Anger Directment Management
by Michele Christopher

[author's note: sometimes a day is kind of long and you need to grab something from the recycle bin to fill your column up. It happens. Tonight's column was written July 29, 2002. I think most of you will be able to pick up a slight difference in attitude and personality from then til now.]

I've been doing a little research on anger management. All this counting to ten and deep breaths seems good on the surface, but I don't buy it. If you repress whatever anger you are feeling at the moment, it will only come out a different - most likely inappropriate - time.

I think the better device to use is something I call Anger Directment. It's about making sure that the rage and frustration you are feeling is directed toward the part(ies) that have caused the feelings in the first place.

Sometimes, you curse and scream at the person driving next to you because you are in a mood. And sometimes, it's just because that person is an asshole. Former bad. Latter good. Misplaced anger can only lead to things like estrangement, family feuds or an appearance on COPS.

I know that this is not the way you have been taught to deal with anger. Violence begets violence and all that touchy feely crap.

Well, this isn't touchy feely time here. This is reality. This is the place where someone tells you the raw truth - that saying "I feel hurt when you call me a stupid bitch" is gonna get you nowhere except crying into your pillow later on that night. Think of how much better a well placed kick would work in that case.

See, if someone pisses me off enough to the point that I feel violent toward them, why should I repress my anger? Why should I push it deep down where it will only simmer and fester and then boil over long after the event that put the anger there in the first place has passed?

Let's invent a scenario.

You are at work. A co-worker stops by your office to chit-chat. You really don't like this person and have no desire to talk with them. Your dislike for them is valid; this person is a self-absorbed creep who looks down your shirt when you talk and is crude, demeaning, sexist and racist.

You are trapped at your desk as he stands in the doorway. In the space of two minutes he has managed to offend you three times and question your integrity, your work ethic, your sexual needs and your lineage.

Now, someone give me a good reason why I should count to ten and take a deep breath in this scenario. Why should I let this person run rampant over my feelings and let it go as if he did nothing wrong?
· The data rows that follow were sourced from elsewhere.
(** The branch that loads kernel and ramdisk directly. *)
Definition load_plain_flash (ptn : flash_ptn) s : res (bool * aboot D) :=
  ks ← hdr_kernel_size (buf s); rs ← hdr_ramdisk_size (buf s);
  ka ← hdr_kernel_addr (buf s); ra ← hdr_ramdisk_addr (buf s);
  let offset := page_size s in
  let n := ROUND_TO_PAGE ks (page_mask s) in
  '(ret, s) ← load_flash ptn offset ka n s;
  if negb (ret =? 0) then Ok (false, s)
  else
    let offset := u32 (offset + n) in
    let n := ROUND_TO_PAGE rs (page_mask s) in
    '(ret, s) ← load_flash ptn offset ra n s;
    Ok (ret =? 0, s).

Definition boot_linux_from_flash (scratch : buffer) s : res (Z * aboot D * buffer) :=
  if is_emmc_boot (m_target m) then
    um ← hdr_magic (uhdr m);
    if bool_decide (um = bytes_of BOOT_MAGIC) then s ← boot_from_header m (uhdr m) s; Ok (0, s, scratch)
    else Ok (-1, s, scratch)
  else
    match find_ptn (bytes_of (if boot_into_recovery s then "recovery" else "boot")) (card s) with
    | None => Ok (-1, s, scratch)
    | Some ptn =>
        '(ret, b, d) ← fl_read ptn 0 (buf s) (page_size s) (card s);
        let s := set_card d (set_buf b s) in
        if negb (ret =? 0) then Ok (-1, s, scratch)
        else
          mg ← hdr_magic (buf s);
          if negb (bool_decide (mg = bytes_of BOOT_MAGIC)) then Ok (-1, s, scratch)
          else
            hps ← hdr_page_size (buf s);
            if negb (hps =? page_size s) then Ok (-1, s, scratch)
            else
              '(ok, s, scratch) ←
                (if use_signed_kernel (m_target m) && (is_unlocked (device s) =? 0) && (is_tampered (device s) =? 0)
                 then load_signed_flash ptn scratch s
                 else '(ok, s) ← load_plain_flash ptn s; Ok (ok, s, scratch));
              if negb (ok : bool) then Ok (-1, s, scratch)
              else s ← boot_from_header m (buf s) s; Ok (0, s, scratch)
    end.
End FlashBoot.

(** * The recovery message *)

Definition BOOT_FLAGS : Z := 1.
Definition UPDATE_STATUS : Z := 2.
Definition MISC_COMMAND_PAGE : Z := 1.
Definition UPDATE_MAGIC : string := "MSM-RADIO-UPDATE".
Definition UPDATE_MAGIC_SIZE : nat := 16.
Definition UPDATE_HEADER_SIZE : nat := 60.
Definition SAVE_LOG_SIZE : Z := 12.

(** [struct update_header], as far as it is used *)
Record update_header := mkUpdate { update_magic : list Z; image_offset : Z; image_length : Z }.

(** [boot_info_for_apps] in shared memory *)
Record boot_info_for_apps := mkBootInfo { boot_flags_word : Z; update_status_word : Z }.

(** The value for [*status], which keeps its old value for any other type. *)
Definition get_boot_info_apps (info : option boot_info_for_apps) (type_ status : Z) : option Z :=
  match info with
  | None => None
  | Some i => Some (if type_ =? BOOT_FLAGS then boot_flags_word i else if type_ =? UPDATE_STATUS then update_status_word i else status)
  end.

(** The loader with the static buffer of recovery.c and the memory at SCRATCH_ADDR. *)
Record recov (D : Type) := mkRecov { core : aboot D; rec_buf : buffer; scratch : buffer }.
Arguments mkRecov {_}. Arguments core {_}. Arguments rec_buf {_}. Arguments scratch {_}.

Definition set_core {D} (a : aboot D) (s : recov D) : recov D := mkRecov a (rec_buf s) (scratch s).
Definition set_flash {D} (d : D) (s : recov D) : recov D := mkRecov (set_card d (core s)) (rec_buf s) (scratch s).
Definition set_rec_buf {D} (b : buffer) (s : recov D) : recov D := mkRecov (core s) b (scratch s).
Definition set_scratch {D} (b : buffer) (s : recov D) : recov D := mkRecov (core s) (rec_buf s) b.

(** [memcpy(&msg, b, sizeof(msg))] *)
Definition read_msg (b : buffer) : res recovery_message :=
  c ← slice b 0 32; st ← slice b 32 32; r ← slice b 64 1024; Ok (mkMsg c st r).

Section Recovery.
Context {D : Type} `{FlashDevice D} (fmach : flash_machine) (info : option boot_info_for_apps).
Implicit Types s : recov D.
#[local] Notation flash s := (card (core s)).

Definition get_recovery_message s : res (option recovery_message * recov D) :=
  let pagesize := fl_page_size (flash s) in
  match find_ptn fmach (bytes_of "misc") (flash s) with
  | None => Ok (None, s)
  | Some ptn =>
      '(ret, b, d) ← fl_read ptn (u32 (pagesize * MISC_COMMAND_PAGE)) (rec_buf s) pagesize (flash s);
      let s := set_flash d (set_rec_buf b s) in
      if negb (ret =? 0) then Ok (None, s) else msg ← read_msg (rec_buf s); Ok (Some msg, s)
  end.

Definition save_debug_message s : res (Z * recov D) :=
  let pagesize := fl_page_size (flash s) in
  match find_ptn fmach (bytes_of "FOTA") (flash s) with
  | None => Ok (-1, s)
  | Some ptn =>
      let length_ := print_idx fmach in
      b ← store (scratch s) 0 (le_bytes 4 0 0x6e616670 ++ le_bytes 4 0 0x676f6c67 ++ le_bytes 4 0 length_);
      log ← slice (print_buf fmach) 0 (Z.to_nat length_);
      b ← store b SAVE_LOG_SIZE log;
      let s := set_scratch b s in
      pages ← (if pagesize =? 0 then Fault else Ok (u32 (SAVE_LOG_SIZE + length_) / pagesize));
      let n := u32 ((pages + 1) * pagesize) in
      '(ret, d) ← fl_write ptn 0 (scratch s) n (flash s);
      Ok (if negb (ret =? 0) then -1 else 0, set_flash d s)
  end.

Definition set_recovery_message (msg : recovery_message) s : res (Z * recov D) :=
  let pagesize := fl_page_size (flash s) in
  match find_ptn fmach (bytes_of "misc") (flash s) with
  | None => Ok (-1, s)
  | Some ptn =>
      let n := u32 (pagesize * (MISC_COMMAND_PAGE + 1)) in
      '(ret, b, d) ← fl_read ptn 0 (scratch s) n (flash s);
      let s := set_flash d (set_scratch b s) in
      if negb (ret =? 0) then Ok (-1, s)
      else
        b ← store (scratch s) (u32 (pagesize * MISC_COMMAND_PAGE)) (msg_bytes msg);
        let s := set_scratch b s in
        '(ret, d) ← fl_write ptn 0 (scratch s) n (flash s);
        Ok (if negb (ret =? 0) then -1 else 0, set_flash d s)
  end.

(** [None] is -1: no header was read; a header with another magic number is returned
    with -1 as well. *)
Definition read_update_header_for_bootloader s : res (Z * option update_header * recov D) :=
  let pagesize := fl_page_size (flash s) in
  match find_ptn fmach (bytes_of "cache") (flash s) with
  | None => Ok (-1, None, s)
  | Some ptn =>
      '(ret, b, d) ← fl_read ptn 0 (rec_buf s) pagesize (flash s);
      let s := set_flash d (set_rec_buf b s) in
      if negb (ret =? 0) then Ok (-1, None, s)
      else
        h ← slice (rec_buf s) 0 UPDATE_HEADER_SIZE;
        mg ← slice h 0 UPDATE_MAGIC_SIZE; io ← GET_LWORD_FROM_BYTE h 24; il ← GET_LWORD_FROM_BYTE h 28;
        Ok (if bool_decide (mg = bytes_of UPDATE_MAGIC) then 0 else -1, Some (mkUpdate mg io il), s)
  end.

Definition update_firmware_image (header : update_header) (nm : list Z) s : res (Z * recov D) :=
  let pagemask := u32 (fl_page_size (flash s) - 1) in
  match find_ptn fmach (bytes_of "cache") (flash s) with
  | None => Ok (-1, s)
  | Some ptn =>
      let n := ROUND_TO_PAGE (image_length header) pagemask in
      '(ret, b, d) ← fl_read ptn (image_offset header) (scratch s) n (flash s);
      let s := set_flash d (set_scratch b s) in
      if negb (ret =? 0) then Ok (-1, s)
      else
        match find_ptn fmach nm (flash s) with
        | None => Ok (-1, s)
        | Some ptn =>
            '(ret, d) ← fl_write ptn 0 (scratch s) n (flash s);
            Ok (if negb (ret =? 0) then -1 else 0, set_flash d s)
        end
  end.

(** [ssd_cookie], and what is on the stack behind it. *)
Definition ssd_cookie : list Z := le_bytes 4 0 0x53534443 ++ le_bytes 4 0 0x4F4F4B49.

Definition set_ssd_radio_update (nm : list Z) s : res (Z * recov D) :=
  let pagemask := u32 (fl_page_size (flash s) - 1) in
  let n := ROUND_TO_PAGE 8 pagemask in
  match find_ptn fmach nm (flash s) with
  | None => Ok (-1, s)
  | Some ptn =>
      '(ret, d) ← fl_write ptn 0 (ssd_cookie ++ behind_cookie fmach) n (flash s);
      Ok (if negb (ret =? 0) then -1 else 0, set_flash d s)
  end.

Definition set_command (t : string) (msg : recovery_message) : recovery_message :=
  mkMsg (strlcpy_to (command msg) (bytes_of t)) (msg_status msg) (recovery msg).
Definition set_status (t : string) (msg : recovery_message) : recovery_message :=
  mkMsg (command msg) (strlcpy_to (msg_status msg) (bytes_of t)) (recovery msg).
(** [strcmp(name, msg.status) == 0] *)
Definition is_status (nm : string) (msg : recovery_message) : bool :=
  bool_decide (c_string (msg_status msg) = bytes_of nm).

(** [set_recovery_message(&msg); boot_into_recovery = 1;] *)
Definition send_message (msg : recovery_message) s : res (recov D) :=
  '(_, s) ← set_recovery_message msg s; Ok (set_core (set_recovery true (core s)) s).

(** Without OLD_FOTA_UPGRADE.  Behind reboot_device the function returns 0. *)
Definition recovery_init s : res (Z * recov D) :=
  '(msg, s) ← get_recovery_message s;
  match msg with
  | None => Ok (-1, s)
  | Some msg =>
      let msg := mkMsg (take 31 (command msg) ++ [0]) (msg_status msg) (recovery msg) in
      if is_command "boot-recovery" msg then
        if is_status "RADIO" msg then
          let ok := match get_boot_info_apps info UPDATE_STATUS 0 with Some st => Z.testbit st 0 | None => false end in
          let msg := set_command EmptyString (set_status (if ok then "OKAY" else "failed-update") msg) in
          s ← send_message msg s; Ok (0, s)
        else s ← send_message (set_status "OKAY" (set_command EmptyString msg)) s; Ok (0, s)
      else if is_command "update-radio" msg then
        '(ret, s) ← set_ssd_radio_update (bytes_of "FOTA") s;
        let msg := set_status (if negb (ret =? 0) then "failed-update" else EmptyString) (set_command EmptyString msg) in
        s ← send_message msg s;
        Ok (0, set_core (set_reset 0 (core s)) s)
      else Ok (0, s)
  end.
End Recovery.

(** * The fastboot commands *)

Section FlashCommands.
Context {D : Type} `{FlashDevice D} (fmach : flash_machine).
Abbreviation st := (fb app_cmd (aboot D)).
Implicit Types s : st.
#[local] Notation m := (fm fmach).

Definition cmd_erase (arg : list Z) s : res st :=
  if fl_get_ptable (card (app s)) =? 0 then Ok (fastboot_fail "partition table doesn't exist" s)
  else
    match find_ptn fmach arg (card (app s)) with
    | None => Ok (fastboot_fail "unknown partition name" s)
    | Some ptn =>
        '(ret, d) ← fl_erase ptn (card (app s));
        let s := with_card d s in
        if negb (ret =? 0) then Ok (fastboot_fail "failed to erase partition" s) else Ok (fastboot_okay [] s)
    end.

(** [!strcmp(ptn->name, "...")] for one of the names *)
Definition ptn_is (names : list string) (ptn : flash_ptn) : bool :=
  existsb (λ nm, bool_decide (c_string (ptn_name ptn) = bytes_of nm)) names.

(** The spare bytes that come with each page of a file system image. *)
Definition extra_per_page (ptn : flash_ptn) (a : aboot D) : Z :=
  if negb (fl_ecc_bch_enabled (card a) =? 0) then u32 (Z.shiftr (page_size a) 9 * 20) else u32 (Z.shiftr (page_size a) 9 * 16).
I know all you armchair therapists out there are thinking something like "Well, Michele, perhaps you should just look him in the eye and say "I feel angry when you speak to me like that." That whole "speak from the I" bullshit. You know why that won't work? Because people like this hypothetical jackass would just laugh. And then he would walk away and I would spend the whole day bitching to myself about what I could have said and what I should have said. By the time I leave work, I will be in a raging frenzy and I will take it out on the poor, unsuspecting souls who are on the road with me, which will only fuel my anger, and by the time I get home I'll be ready to kick the neighbor's dog just to hear it yelp.

The scenario plays out much better if I call the guy a few choice names, tell him exactly what I think of him, and then throw a cup of steaming hot coffee at his crotch. My anger is relieved, my rage has dissipated and I made my point without being wishy-washy about it. And everyone around me is spared my misdirected wrath. Works out for everyone!

My idea is genius. Instead of trying to manage your anger - which is only therapist talk for supressing your feelings - you direct it at the right people. I mean, come on, a person who throws a beer bottle out the car window or says bad things about your family or assumes you want to crawl under his desk and service him just because you are female and he is male, well that person needs to be told in no uncertain terms how you feel about his behavior. That is called positive directive anger. Whether you kick him in the balls, or chase him down the hall with a flamethrower or hurl a string of curses at him that he has never heard before, it's all good. You are the better for it. When you are done you can sit back, relax, have a cigarette and praise yourself for releasing your rage at the right person.

If you hold it in and mutter some psychobabble to him about how your feelings are hurt and then you do your good breathing exercises, you may find yourself stabbing a little old lady in the supermarket later on when she mistakenly puts her lettuce in your cart. That is negative directive anger. Bad.

Next time the person in front of you on the six items or less express line has 12 items on the conveyer, open up her laundry detergent when she is not looking. Then offer to help her bag her groceries, making sure that the laundry detergent is packed in the same bag as her grapes. You will feel better for it, trust me. As a matter of fact, you will chuckle to yourself all the way home and your good mood will last you well into the night. And you won't have to later on deal with the hundreds of phone calls from relatives asking if that was you they saw being hauled away in handcuffs on the local news last night.

Just follow the basic rule: If a person angers you to the point that you feel the familiar stirrings of animalistic rage building up inside you, count to ten. If, by the time you get to ten there is still team coming out of your ears, punch that person in the face. Hard. Anger released, situation settled.

Who needs $150 an hour therapy when you have me? Thank me later.

Tell your dog to thank me, too.

Michele is available to speak at your company's next team-building meeting.




you were angry back then.

glad you are a little more mellow now

(it's cause of "24", isn't it?)


It's because of the Squidbillies.



Let's burn that chalkies house then!


The very first time I ever went to The Onion, I saw that cock-punching picture on the infograph or whatever. Thanks for the memories.